## WHAT IS BEING ASKED
Which lines below fall between the one containing "(items : list json)" and the one containing "(** One character"? Repeat them exactly, counting both of those lines, and add nothing else.
┄┄┄┄┄┄┄┄┄┄
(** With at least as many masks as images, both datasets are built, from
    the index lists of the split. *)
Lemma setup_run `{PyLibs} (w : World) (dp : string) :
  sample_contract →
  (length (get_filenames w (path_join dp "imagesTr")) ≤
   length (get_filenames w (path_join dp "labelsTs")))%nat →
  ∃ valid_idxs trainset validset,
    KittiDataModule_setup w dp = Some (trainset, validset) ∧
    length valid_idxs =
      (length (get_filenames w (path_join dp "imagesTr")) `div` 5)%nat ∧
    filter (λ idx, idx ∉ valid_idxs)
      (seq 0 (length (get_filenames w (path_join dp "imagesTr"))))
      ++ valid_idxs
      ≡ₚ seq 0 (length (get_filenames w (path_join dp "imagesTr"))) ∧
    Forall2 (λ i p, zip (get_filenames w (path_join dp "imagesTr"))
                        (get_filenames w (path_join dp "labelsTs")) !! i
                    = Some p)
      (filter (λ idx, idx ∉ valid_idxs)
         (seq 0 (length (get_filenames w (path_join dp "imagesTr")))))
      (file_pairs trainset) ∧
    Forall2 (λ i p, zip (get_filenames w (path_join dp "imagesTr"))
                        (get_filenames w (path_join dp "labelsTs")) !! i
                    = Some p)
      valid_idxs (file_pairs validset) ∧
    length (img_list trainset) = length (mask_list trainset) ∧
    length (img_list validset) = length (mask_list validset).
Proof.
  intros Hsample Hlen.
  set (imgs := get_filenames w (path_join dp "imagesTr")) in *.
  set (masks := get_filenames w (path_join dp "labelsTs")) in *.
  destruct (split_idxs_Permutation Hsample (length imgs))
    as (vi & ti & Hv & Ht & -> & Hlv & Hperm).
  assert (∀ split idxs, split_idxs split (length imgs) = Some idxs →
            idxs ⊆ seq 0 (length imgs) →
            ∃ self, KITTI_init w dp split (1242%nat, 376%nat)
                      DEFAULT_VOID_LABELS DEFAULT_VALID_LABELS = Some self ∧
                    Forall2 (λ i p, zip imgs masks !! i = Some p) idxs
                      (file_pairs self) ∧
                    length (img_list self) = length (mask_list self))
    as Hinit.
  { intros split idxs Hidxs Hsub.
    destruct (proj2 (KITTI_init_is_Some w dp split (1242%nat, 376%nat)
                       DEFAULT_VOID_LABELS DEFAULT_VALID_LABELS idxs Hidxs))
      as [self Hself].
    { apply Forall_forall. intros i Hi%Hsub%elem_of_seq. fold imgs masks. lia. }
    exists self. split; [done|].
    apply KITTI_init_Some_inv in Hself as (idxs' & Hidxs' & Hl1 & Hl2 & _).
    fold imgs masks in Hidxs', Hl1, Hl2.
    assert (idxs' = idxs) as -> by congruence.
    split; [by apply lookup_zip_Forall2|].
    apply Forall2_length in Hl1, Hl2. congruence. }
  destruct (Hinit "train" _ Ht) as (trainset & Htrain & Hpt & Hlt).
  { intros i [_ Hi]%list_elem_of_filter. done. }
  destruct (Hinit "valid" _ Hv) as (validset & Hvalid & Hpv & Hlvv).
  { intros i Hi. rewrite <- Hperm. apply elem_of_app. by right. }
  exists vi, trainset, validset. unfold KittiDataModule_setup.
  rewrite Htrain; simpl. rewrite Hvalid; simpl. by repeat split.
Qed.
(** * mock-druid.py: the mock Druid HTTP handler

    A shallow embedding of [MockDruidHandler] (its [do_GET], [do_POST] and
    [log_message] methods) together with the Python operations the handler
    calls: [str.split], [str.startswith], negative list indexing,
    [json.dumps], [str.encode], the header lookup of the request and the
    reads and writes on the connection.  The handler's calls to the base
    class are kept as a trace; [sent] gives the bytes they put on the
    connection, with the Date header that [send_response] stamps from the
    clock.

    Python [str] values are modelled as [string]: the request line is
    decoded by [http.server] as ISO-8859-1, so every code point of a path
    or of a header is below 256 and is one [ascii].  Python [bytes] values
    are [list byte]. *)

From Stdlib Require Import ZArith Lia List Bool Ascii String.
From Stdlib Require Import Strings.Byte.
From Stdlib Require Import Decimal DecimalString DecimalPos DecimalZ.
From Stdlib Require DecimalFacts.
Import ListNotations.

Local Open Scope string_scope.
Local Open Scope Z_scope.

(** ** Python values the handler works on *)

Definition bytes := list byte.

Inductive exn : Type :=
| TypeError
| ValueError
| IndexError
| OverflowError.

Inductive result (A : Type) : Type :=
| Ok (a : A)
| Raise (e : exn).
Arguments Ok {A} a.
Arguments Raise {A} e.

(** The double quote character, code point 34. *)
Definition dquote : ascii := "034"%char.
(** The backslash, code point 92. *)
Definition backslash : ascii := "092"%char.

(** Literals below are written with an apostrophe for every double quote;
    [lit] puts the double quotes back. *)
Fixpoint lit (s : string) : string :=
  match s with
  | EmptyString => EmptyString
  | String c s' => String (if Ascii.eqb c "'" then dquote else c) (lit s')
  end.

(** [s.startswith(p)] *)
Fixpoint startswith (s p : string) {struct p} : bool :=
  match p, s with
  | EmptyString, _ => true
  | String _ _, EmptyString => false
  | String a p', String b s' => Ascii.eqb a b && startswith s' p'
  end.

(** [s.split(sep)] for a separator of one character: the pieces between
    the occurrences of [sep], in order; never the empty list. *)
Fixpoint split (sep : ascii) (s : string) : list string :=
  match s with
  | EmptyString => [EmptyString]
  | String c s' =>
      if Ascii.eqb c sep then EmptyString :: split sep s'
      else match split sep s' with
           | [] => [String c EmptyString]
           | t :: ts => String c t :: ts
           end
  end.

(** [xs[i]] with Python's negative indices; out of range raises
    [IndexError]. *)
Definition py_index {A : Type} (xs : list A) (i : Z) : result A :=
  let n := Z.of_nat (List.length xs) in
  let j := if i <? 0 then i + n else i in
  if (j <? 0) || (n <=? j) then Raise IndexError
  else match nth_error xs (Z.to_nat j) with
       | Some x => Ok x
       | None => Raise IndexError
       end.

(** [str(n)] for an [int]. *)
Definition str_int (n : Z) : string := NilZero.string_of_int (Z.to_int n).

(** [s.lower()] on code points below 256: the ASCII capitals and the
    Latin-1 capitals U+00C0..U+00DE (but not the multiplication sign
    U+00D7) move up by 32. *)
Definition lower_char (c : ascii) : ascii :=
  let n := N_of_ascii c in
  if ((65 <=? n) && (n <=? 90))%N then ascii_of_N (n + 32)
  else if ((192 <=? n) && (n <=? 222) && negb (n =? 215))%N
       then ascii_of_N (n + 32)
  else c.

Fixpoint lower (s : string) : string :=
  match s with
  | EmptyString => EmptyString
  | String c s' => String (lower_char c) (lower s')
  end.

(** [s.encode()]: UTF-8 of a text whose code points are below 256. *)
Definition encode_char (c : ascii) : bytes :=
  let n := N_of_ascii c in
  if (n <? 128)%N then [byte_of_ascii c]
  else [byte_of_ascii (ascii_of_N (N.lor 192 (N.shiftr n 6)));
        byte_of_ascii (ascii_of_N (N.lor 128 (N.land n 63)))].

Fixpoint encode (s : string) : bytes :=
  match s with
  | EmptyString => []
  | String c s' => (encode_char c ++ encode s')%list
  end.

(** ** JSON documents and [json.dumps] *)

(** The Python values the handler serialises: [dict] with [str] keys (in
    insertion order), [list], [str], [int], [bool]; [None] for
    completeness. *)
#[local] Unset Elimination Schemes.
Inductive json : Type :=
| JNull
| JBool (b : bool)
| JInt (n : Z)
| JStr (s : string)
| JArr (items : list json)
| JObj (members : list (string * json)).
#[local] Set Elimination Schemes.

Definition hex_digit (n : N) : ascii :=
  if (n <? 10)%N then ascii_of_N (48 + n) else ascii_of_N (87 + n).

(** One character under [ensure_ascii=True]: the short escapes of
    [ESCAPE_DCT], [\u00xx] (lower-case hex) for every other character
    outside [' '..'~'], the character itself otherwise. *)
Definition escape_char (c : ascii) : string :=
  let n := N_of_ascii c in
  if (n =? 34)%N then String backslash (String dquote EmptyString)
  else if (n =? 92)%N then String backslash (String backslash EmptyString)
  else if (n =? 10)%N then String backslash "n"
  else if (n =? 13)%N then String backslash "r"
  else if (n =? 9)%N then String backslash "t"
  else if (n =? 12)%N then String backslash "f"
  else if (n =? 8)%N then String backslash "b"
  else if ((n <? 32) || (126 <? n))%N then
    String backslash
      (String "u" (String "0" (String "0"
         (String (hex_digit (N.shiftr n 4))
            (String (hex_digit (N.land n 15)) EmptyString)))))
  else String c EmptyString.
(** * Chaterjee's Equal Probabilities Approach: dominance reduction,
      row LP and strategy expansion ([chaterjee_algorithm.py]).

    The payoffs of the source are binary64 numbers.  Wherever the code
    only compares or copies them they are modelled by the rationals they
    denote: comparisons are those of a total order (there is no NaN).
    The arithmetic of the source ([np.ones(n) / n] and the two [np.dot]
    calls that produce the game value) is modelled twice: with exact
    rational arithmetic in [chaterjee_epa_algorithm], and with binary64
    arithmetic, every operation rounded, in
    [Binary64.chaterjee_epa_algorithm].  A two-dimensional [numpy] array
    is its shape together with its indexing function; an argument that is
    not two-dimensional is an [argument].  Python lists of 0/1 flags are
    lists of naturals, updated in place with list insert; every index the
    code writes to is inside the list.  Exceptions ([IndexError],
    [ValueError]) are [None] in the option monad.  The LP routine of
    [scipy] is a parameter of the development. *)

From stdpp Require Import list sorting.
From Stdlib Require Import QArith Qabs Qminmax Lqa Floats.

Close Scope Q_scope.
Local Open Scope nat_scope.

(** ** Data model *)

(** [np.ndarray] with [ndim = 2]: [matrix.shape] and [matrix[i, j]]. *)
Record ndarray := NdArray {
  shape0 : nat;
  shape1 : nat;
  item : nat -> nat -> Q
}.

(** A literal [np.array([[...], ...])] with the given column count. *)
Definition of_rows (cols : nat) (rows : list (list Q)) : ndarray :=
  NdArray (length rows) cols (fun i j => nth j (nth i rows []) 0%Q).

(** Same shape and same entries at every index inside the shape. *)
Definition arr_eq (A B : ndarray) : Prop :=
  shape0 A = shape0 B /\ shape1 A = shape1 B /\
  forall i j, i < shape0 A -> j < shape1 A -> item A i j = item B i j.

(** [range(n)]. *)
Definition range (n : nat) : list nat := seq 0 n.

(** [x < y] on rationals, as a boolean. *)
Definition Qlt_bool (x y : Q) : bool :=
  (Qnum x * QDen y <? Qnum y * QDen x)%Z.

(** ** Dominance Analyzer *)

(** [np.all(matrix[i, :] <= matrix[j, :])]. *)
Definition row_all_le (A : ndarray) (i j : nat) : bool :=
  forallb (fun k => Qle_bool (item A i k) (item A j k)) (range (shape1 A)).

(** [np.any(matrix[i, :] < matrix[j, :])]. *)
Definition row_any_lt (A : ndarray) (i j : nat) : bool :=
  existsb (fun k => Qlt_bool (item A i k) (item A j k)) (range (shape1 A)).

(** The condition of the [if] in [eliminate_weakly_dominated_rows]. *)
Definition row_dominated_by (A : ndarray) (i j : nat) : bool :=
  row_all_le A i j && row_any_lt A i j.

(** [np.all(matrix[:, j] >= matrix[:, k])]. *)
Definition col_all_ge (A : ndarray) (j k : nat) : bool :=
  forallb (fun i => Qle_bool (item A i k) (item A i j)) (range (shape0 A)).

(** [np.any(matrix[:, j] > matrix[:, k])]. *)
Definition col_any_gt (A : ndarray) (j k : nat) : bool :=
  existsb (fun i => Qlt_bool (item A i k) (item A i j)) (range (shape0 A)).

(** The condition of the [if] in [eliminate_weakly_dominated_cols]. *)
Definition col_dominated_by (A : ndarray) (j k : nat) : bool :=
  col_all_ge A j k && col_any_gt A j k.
┄┄┄┄┄┄┄┄┄┄
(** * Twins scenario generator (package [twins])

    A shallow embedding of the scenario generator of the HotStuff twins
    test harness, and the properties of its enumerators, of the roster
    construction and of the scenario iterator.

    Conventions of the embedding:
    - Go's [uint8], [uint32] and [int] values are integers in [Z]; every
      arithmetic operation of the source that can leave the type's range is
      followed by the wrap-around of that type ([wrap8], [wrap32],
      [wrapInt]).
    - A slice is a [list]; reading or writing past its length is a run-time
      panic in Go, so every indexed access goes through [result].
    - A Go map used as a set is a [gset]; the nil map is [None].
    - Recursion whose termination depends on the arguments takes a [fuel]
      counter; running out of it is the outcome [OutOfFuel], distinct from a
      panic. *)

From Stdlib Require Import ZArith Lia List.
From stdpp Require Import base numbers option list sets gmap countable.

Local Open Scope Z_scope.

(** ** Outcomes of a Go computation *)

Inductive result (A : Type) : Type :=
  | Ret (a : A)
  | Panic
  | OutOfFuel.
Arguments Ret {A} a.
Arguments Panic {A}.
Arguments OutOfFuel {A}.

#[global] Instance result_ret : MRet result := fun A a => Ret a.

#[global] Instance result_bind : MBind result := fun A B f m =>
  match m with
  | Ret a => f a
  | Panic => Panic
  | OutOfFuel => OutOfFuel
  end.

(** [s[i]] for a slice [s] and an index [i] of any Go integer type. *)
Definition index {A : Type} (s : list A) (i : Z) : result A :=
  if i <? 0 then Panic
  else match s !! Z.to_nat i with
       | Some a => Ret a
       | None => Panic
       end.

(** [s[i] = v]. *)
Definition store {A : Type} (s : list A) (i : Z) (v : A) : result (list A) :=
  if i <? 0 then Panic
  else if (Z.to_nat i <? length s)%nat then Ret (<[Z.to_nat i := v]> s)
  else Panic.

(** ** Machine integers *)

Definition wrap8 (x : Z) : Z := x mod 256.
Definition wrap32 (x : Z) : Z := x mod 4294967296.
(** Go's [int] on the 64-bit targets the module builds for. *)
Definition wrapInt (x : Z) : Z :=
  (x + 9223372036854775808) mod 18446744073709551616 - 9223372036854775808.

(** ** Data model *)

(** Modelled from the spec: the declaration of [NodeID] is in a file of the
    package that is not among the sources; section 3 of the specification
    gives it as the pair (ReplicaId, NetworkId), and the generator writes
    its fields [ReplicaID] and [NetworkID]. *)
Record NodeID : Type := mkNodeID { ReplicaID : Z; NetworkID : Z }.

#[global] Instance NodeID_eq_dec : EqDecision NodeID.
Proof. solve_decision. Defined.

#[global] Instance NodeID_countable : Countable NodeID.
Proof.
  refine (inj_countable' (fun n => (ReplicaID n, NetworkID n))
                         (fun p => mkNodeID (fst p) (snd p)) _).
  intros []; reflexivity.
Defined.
┄┄┄┄┄┄┄┄┄┄
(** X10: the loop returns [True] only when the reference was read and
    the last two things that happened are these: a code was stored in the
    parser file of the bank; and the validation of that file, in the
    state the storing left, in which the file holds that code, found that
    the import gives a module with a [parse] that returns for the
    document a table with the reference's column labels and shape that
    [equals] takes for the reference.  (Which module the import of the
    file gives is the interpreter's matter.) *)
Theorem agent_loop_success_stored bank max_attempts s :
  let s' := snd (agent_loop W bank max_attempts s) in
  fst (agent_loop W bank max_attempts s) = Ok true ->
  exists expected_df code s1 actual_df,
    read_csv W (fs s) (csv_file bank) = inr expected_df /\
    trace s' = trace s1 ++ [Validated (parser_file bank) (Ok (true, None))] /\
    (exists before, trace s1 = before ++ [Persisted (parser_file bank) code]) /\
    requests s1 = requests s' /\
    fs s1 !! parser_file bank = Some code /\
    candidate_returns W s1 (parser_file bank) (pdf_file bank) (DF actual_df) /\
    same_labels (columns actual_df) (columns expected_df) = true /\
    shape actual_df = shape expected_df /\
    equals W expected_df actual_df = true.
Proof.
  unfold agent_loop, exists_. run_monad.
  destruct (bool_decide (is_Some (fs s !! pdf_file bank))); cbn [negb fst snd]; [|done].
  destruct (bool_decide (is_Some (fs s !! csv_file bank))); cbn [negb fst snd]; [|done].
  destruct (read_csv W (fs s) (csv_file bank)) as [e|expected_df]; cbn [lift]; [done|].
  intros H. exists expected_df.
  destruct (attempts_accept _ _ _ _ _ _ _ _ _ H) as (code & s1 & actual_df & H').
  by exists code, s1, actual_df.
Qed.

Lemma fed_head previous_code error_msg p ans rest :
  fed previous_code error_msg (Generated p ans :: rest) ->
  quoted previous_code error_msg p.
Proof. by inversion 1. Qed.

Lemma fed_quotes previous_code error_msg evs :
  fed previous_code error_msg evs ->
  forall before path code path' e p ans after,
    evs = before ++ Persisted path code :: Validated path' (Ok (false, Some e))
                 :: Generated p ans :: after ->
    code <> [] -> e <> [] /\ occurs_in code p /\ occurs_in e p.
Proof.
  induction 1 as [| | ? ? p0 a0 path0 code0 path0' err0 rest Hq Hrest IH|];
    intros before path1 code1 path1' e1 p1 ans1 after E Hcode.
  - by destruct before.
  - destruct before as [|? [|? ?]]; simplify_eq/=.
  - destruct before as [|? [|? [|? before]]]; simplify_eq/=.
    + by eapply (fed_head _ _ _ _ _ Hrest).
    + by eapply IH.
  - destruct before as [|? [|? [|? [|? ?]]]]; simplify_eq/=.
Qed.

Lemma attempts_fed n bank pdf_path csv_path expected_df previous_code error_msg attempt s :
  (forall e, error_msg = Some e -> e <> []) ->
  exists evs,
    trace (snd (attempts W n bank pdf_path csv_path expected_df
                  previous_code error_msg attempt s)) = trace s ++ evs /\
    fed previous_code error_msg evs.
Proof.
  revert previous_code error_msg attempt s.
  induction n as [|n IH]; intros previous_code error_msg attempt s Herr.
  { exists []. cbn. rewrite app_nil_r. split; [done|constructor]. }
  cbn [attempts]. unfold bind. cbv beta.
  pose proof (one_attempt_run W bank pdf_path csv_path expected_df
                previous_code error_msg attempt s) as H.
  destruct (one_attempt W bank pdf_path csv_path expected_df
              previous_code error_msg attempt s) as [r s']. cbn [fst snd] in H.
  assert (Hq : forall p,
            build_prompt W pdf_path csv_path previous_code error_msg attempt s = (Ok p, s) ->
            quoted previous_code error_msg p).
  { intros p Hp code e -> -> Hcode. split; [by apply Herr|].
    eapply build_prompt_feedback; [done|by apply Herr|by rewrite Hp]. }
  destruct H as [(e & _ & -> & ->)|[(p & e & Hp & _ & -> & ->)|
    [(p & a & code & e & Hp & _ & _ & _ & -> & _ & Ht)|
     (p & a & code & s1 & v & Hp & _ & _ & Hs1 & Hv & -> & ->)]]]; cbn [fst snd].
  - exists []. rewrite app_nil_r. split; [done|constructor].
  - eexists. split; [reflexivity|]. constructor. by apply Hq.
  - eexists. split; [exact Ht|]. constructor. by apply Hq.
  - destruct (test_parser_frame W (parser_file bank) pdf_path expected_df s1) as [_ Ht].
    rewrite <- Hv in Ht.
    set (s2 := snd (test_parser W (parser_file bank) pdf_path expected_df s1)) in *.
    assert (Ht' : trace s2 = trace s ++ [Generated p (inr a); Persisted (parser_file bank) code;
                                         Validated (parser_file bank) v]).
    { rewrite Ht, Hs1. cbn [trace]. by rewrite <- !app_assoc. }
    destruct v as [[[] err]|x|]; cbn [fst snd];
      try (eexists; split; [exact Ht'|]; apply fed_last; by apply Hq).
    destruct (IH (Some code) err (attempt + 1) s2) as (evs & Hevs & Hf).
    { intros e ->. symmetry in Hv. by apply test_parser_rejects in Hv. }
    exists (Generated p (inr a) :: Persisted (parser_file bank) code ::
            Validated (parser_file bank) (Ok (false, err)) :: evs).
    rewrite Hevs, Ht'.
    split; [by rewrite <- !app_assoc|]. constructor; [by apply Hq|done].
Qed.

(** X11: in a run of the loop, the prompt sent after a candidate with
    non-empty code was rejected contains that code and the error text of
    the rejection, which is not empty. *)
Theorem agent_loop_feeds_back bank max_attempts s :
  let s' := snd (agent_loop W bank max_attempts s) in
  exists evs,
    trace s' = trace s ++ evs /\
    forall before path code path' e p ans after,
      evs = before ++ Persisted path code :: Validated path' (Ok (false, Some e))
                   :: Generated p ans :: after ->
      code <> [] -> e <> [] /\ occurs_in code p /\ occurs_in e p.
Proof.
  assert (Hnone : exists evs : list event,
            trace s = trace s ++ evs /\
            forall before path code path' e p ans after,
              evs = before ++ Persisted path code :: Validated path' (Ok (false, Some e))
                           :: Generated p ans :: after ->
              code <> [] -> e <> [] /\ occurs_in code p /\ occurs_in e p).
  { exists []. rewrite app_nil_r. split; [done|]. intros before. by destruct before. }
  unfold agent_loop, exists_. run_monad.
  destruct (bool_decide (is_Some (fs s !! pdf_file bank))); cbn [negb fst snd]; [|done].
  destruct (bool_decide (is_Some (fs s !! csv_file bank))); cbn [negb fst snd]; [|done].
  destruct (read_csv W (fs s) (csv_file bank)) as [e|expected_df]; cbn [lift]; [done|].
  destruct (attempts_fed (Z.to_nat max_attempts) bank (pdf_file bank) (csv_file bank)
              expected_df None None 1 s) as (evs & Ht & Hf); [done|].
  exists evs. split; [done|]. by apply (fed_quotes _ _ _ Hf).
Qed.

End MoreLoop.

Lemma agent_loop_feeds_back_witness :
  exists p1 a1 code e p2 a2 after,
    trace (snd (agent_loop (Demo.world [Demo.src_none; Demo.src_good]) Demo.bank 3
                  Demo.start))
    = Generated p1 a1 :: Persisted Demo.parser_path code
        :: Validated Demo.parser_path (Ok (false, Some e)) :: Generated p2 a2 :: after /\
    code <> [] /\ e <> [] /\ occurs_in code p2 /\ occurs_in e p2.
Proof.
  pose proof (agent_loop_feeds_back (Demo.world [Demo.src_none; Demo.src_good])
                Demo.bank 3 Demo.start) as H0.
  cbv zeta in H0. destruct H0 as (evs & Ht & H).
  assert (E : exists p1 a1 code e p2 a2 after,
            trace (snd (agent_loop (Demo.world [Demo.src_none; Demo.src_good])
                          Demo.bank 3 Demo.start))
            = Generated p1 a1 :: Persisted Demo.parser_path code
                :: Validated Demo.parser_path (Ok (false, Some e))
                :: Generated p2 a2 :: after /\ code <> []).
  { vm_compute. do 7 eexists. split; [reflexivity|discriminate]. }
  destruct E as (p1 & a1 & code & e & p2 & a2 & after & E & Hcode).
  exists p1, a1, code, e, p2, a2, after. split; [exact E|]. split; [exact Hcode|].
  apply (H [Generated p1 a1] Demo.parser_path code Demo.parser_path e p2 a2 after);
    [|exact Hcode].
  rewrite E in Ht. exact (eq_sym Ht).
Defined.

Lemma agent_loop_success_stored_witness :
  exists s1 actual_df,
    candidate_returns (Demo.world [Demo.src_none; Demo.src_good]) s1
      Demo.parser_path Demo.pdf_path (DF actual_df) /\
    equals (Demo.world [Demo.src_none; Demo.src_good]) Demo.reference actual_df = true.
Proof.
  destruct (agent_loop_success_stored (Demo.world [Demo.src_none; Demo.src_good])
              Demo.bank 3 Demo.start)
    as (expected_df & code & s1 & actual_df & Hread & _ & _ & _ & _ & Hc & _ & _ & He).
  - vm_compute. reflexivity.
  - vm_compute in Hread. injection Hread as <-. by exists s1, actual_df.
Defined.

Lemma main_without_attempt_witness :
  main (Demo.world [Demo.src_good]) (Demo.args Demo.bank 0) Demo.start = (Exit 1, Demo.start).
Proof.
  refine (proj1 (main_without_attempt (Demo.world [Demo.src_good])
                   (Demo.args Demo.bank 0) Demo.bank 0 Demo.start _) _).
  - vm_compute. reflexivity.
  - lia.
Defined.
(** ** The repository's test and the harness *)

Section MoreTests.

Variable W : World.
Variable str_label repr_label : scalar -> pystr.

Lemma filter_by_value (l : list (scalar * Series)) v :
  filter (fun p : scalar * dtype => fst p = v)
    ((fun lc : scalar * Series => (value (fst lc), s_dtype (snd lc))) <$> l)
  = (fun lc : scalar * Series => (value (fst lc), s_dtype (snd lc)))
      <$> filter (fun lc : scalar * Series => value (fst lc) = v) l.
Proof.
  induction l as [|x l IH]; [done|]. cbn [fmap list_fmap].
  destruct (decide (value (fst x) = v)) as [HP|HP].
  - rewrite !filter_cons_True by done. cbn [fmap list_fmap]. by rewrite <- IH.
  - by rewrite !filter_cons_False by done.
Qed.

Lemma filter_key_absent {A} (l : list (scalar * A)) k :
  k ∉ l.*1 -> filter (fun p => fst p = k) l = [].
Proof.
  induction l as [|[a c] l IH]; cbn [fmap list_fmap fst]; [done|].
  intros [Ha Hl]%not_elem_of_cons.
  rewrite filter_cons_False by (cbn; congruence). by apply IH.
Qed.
┄┄┄┄┄┄┄┄┄┄
## YOUR RESPONSE
| JArr (items : list json)
| JObj (members : list (string * json)).
#[local] Set Elimination Schemes.

Definition hex_digit (n : N) : ascii :=
  if (n <? 10)%N then ascii_of_N (48 + n) else ascii_of_N (87 + n).

(** One character under [ensure_ascii=True]: the short escapes of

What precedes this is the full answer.